--- DESCRIPTION OF THE TASK ---
Identify all lines of the data containing the string "that" and copy them.

═══ INFORMATION SUPPLIED

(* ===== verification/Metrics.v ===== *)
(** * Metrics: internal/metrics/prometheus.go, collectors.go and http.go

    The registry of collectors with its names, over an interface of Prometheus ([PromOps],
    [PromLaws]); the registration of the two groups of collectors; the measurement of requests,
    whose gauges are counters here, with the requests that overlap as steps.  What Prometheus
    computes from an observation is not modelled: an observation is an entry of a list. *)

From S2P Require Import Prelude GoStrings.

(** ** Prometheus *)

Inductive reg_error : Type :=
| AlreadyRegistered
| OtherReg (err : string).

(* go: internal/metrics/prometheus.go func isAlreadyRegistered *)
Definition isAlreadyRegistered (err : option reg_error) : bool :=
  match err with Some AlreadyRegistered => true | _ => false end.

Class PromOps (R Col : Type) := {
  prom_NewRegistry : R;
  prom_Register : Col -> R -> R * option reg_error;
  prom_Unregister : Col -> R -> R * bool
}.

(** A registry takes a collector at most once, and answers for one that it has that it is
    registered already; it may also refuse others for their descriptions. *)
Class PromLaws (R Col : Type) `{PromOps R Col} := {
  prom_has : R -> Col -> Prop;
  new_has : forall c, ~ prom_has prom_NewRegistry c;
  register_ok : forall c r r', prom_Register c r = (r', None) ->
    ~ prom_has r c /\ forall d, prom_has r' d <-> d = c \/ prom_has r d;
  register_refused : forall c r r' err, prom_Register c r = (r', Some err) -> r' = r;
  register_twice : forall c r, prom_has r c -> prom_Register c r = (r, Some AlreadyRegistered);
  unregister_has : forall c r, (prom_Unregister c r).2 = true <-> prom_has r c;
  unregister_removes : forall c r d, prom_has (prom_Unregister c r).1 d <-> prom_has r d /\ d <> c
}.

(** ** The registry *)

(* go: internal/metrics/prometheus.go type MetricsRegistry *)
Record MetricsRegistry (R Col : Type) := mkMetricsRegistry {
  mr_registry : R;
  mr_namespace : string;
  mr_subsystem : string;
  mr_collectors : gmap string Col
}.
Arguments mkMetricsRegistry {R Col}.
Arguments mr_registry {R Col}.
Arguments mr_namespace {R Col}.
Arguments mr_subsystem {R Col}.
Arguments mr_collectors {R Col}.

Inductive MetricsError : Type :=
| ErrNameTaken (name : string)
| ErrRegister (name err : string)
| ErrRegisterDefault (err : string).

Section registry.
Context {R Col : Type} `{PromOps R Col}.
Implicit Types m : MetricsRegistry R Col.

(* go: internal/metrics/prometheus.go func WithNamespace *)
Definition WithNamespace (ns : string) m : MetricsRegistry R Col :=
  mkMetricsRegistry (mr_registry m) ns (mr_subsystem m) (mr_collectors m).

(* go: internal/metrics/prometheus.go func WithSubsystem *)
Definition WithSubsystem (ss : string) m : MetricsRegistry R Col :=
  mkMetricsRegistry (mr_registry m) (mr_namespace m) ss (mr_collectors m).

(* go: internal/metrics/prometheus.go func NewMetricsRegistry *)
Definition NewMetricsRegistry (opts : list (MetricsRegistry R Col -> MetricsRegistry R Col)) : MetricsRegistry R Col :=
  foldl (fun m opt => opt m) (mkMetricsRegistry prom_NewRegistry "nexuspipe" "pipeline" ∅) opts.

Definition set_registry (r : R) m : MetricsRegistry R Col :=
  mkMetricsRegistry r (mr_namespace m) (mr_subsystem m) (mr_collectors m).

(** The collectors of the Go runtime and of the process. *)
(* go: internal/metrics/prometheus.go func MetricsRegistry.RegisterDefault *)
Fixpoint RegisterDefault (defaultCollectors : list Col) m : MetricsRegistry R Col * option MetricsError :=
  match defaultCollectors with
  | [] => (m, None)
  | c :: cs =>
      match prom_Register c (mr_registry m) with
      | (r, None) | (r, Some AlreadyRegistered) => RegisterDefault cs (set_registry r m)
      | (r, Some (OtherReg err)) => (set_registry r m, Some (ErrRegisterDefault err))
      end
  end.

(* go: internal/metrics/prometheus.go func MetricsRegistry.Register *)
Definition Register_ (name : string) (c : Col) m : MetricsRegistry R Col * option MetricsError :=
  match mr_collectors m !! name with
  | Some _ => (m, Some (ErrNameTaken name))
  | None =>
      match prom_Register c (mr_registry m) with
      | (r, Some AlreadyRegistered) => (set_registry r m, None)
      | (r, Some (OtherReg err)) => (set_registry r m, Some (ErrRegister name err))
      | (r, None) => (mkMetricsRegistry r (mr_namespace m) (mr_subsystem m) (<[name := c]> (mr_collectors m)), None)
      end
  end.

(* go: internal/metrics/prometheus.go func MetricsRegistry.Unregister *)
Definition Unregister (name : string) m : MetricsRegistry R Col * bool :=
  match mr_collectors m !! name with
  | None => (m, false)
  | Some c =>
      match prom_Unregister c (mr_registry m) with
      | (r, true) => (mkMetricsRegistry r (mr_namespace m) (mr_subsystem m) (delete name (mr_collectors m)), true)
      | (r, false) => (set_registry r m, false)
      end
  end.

══════

--- RESPONSE ---
    whose gauges are counters here, with the requests that overlap as steps.  What Prometheus
(** A registry takes a collector at most once, and answers for one that it has that it is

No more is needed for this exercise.